__TASK INSTRUCTIONS__.
If a line in the entries below includes "passed", pick it out and copy it.

__GIVEN DATA__.
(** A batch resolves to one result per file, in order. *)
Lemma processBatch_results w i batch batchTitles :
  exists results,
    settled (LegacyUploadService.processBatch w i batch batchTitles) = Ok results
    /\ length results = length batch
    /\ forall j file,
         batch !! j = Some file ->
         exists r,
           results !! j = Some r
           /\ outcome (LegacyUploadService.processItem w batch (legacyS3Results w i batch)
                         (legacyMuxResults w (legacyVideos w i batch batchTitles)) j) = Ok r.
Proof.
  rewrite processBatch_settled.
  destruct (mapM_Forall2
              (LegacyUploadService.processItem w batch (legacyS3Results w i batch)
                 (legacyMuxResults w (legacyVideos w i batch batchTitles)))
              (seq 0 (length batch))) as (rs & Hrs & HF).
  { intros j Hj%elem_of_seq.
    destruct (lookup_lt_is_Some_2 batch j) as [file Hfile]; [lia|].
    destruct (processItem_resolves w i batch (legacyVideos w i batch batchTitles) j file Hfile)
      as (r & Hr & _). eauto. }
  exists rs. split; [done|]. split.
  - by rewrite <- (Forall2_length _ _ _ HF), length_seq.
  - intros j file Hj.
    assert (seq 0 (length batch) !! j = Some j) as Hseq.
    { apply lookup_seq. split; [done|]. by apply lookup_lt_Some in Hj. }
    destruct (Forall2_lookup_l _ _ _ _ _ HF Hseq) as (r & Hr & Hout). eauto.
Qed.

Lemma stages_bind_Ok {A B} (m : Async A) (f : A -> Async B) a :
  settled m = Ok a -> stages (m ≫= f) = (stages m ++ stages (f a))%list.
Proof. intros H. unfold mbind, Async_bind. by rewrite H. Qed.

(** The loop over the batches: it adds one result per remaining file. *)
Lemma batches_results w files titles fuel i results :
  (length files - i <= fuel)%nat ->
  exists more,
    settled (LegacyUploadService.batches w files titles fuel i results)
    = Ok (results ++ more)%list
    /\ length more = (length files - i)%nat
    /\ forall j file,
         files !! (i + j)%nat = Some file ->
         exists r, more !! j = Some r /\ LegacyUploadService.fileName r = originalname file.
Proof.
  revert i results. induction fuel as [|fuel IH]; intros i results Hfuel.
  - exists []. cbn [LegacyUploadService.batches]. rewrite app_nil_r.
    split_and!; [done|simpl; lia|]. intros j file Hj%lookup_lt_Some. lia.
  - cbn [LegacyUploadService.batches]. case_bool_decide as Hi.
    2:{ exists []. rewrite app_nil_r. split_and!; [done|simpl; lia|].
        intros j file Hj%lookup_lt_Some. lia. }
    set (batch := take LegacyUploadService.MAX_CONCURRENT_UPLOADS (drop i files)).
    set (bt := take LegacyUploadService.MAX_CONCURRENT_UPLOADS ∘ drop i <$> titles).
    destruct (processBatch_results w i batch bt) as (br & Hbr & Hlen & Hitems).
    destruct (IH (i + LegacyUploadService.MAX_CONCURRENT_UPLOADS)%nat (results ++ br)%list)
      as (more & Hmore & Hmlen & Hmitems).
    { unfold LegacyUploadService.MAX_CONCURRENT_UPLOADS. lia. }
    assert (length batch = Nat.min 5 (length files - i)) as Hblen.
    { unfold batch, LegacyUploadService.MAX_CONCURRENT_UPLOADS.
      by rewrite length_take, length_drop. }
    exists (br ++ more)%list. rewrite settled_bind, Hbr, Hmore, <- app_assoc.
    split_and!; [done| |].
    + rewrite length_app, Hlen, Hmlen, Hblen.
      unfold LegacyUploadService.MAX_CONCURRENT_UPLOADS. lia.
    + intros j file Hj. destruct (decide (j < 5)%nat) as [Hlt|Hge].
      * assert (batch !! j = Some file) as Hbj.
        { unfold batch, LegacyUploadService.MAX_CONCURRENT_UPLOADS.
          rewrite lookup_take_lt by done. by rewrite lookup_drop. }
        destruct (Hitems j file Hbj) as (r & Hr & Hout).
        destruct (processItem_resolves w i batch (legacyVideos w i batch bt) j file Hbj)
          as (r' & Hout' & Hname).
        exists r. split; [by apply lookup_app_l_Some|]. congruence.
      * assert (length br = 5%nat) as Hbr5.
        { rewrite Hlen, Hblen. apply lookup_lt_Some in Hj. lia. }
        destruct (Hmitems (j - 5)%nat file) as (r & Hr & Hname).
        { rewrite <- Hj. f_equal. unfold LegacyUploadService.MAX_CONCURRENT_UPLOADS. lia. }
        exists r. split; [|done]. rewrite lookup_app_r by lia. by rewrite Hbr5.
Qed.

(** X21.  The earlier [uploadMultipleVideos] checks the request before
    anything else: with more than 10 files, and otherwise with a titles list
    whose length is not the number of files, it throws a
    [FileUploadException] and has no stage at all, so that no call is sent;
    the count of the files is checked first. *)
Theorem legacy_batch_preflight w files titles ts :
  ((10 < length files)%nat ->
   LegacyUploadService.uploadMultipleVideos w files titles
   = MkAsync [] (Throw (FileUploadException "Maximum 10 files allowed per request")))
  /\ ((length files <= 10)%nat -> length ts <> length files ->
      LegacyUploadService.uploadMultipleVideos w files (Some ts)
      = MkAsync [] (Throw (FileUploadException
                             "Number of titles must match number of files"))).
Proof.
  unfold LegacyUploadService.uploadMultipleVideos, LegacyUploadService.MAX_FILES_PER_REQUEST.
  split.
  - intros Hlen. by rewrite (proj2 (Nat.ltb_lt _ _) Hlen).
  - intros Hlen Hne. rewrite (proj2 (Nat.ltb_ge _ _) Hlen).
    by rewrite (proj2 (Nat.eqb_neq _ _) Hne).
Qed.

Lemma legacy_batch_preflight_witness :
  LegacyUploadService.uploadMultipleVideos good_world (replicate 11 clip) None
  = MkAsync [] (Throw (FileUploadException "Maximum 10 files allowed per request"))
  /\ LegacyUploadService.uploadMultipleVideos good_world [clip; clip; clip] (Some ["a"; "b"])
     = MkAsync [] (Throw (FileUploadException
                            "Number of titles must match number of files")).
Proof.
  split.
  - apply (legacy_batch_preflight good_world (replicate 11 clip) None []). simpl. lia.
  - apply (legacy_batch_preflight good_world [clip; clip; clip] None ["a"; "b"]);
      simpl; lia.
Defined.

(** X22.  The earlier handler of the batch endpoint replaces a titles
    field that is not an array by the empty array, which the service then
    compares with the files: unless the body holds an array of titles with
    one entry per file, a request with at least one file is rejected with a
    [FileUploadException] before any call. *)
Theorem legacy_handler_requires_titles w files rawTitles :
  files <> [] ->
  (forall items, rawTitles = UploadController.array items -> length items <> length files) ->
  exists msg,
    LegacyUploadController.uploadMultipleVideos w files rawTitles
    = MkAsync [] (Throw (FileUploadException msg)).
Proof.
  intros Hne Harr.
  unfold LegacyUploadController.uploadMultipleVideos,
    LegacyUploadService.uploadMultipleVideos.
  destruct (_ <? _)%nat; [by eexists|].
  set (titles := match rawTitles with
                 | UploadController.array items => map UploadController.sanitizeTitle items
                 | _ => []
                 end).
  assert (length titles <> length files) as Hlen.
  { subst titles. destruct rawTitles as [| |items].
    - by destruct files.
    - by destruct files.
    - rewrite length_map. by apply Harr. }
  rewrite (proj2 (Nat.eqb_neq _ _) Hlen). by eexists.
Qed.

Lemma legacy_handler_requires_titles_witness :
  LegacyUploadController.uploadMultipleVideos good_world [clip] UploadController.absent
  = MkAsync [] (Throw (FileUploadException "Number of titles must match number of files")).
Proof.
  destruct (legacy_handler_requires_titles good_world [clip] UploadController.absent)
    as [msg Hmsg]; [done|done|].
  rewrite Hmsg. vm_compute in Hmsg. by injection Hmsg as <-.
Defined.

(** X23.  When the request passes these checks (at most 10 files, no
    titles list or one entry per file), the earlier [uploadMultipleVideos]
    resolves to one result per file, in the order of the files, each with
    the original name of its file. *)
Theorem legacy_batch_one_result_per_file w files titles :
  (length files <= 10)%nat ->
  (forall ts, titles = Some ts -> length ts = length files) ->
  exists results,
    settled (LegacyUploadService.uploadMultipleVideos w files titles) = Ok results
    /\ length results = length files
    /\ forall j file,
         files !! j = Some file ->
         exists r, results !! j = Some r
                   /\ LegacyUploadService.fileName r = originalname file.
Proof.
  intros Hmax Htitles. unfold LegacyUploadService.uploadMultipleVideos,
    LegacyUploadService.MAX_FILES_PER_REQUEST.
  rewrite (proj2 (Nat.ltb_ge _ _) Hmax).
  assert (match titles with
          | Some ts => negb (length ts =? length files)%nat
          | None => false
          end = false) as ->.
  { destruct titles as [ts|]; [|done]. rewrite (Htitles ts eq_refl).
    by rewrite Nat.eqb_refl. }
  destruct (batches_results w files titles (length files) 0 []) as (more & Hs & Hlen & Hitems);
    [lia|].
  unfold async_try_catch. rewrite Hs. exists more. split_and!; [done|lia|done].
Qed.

--

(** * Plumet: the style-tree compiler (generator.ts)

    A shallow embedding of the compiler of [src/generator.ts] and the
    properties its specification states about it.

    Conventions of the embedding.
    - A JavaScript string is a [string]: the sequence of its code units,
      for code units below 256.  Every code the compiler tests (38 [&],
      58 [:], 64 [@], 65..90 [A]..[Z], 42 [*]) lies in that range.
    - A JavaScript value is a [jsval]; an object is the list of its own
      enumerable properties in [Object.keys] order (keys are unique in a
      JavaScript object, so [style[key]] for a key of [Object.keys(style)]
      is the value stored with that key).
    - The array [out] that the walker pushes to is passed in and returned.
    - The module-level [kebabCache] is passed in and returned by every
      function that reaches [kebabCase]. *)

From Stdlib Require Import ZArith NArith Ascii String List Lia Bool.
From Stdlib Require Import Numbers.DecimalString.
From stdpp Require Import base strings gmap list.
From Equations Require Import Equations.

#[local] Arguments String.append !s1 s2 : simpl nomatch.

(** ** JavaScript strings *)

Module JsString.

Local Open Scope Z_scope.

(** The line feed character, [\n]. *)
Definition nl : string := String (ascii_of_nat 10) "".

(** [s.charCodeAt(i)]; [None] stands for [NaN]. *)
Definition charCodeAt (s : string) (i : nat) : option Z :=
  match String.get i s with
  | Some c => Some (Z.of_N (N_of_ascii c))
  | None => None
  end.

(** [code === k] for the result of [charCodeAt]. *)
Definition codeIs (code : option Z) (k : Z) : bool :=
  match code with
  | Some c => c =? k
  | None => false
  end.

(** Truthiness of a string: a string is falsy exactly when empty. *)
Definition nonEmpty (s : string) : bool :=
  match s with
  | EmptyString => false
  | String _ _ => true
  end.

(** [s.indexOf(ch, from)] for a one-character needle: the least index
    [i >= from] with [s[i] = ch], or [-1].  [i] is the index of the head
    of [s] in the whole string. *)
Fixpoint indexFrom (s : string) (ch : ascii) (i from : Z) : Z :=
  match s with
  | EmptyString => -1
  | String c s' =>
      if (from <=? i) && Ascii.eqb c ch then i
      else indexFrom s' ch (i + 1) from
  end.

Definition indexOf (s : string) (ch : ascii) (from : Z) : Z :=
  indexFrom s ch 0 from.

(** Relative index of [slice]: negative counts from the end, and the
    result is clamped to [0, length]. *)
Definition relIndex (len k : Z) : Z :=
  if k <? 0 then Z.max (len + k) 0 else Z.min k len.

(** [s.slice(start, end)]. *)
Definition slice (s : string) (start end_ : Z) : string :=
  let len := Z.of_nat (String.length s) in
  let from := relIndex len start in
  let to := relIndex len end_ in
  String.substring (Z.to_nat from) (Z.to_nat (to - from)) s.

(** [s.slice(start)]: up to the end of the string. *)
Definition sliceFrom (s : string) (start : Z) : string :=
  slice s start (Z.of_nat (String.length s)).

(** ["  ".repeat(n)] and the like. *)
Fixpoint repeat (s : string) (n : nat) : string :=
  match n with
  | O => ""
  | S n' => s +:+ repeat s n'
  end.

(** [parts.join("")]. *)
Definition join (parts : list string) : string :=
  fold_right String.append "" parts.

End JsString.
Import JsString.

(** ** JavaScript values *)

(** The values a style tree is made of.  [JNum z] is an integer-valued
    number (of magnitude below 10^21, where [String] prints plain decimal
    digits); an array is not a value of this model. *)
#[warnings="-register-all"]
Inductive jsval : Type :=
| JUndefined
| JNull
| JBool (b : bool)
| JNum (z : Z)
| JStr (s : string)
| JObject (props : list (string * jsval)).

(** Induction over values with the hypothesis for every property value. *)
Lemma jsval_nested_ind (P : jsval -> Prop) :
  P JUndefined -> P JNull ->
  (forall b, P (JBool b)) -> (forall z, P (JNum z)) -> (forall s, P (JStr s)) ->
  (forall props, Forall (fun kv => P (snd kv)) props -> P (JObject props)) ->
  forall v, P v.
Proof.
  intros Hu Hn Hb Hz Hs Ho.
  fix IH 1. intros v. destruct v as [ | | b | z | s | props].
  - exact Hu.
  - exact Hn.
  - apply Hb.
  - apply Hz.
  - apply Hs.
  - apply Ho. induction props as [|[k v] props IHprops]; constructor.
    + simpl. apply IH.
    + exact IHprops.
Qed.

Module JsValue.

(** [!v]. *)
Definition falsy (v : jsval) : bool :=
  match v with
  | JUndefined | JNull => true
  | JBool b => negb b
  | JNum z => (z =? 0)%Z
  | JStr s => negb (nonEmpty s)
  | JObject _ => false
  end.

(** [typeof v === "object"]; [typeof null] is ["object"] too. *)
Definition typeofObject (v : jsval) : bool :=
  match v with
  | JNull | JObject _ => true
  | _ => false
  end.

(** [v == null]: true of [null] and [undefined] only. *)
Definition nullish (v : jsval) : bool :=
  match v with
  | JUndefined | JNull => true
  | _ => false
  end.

__EXPECTED ANSWER__.
    - The array [out] that the walker pushes to is passed in and returned.
    - The module-level [kebabCache] is passed in and returned by every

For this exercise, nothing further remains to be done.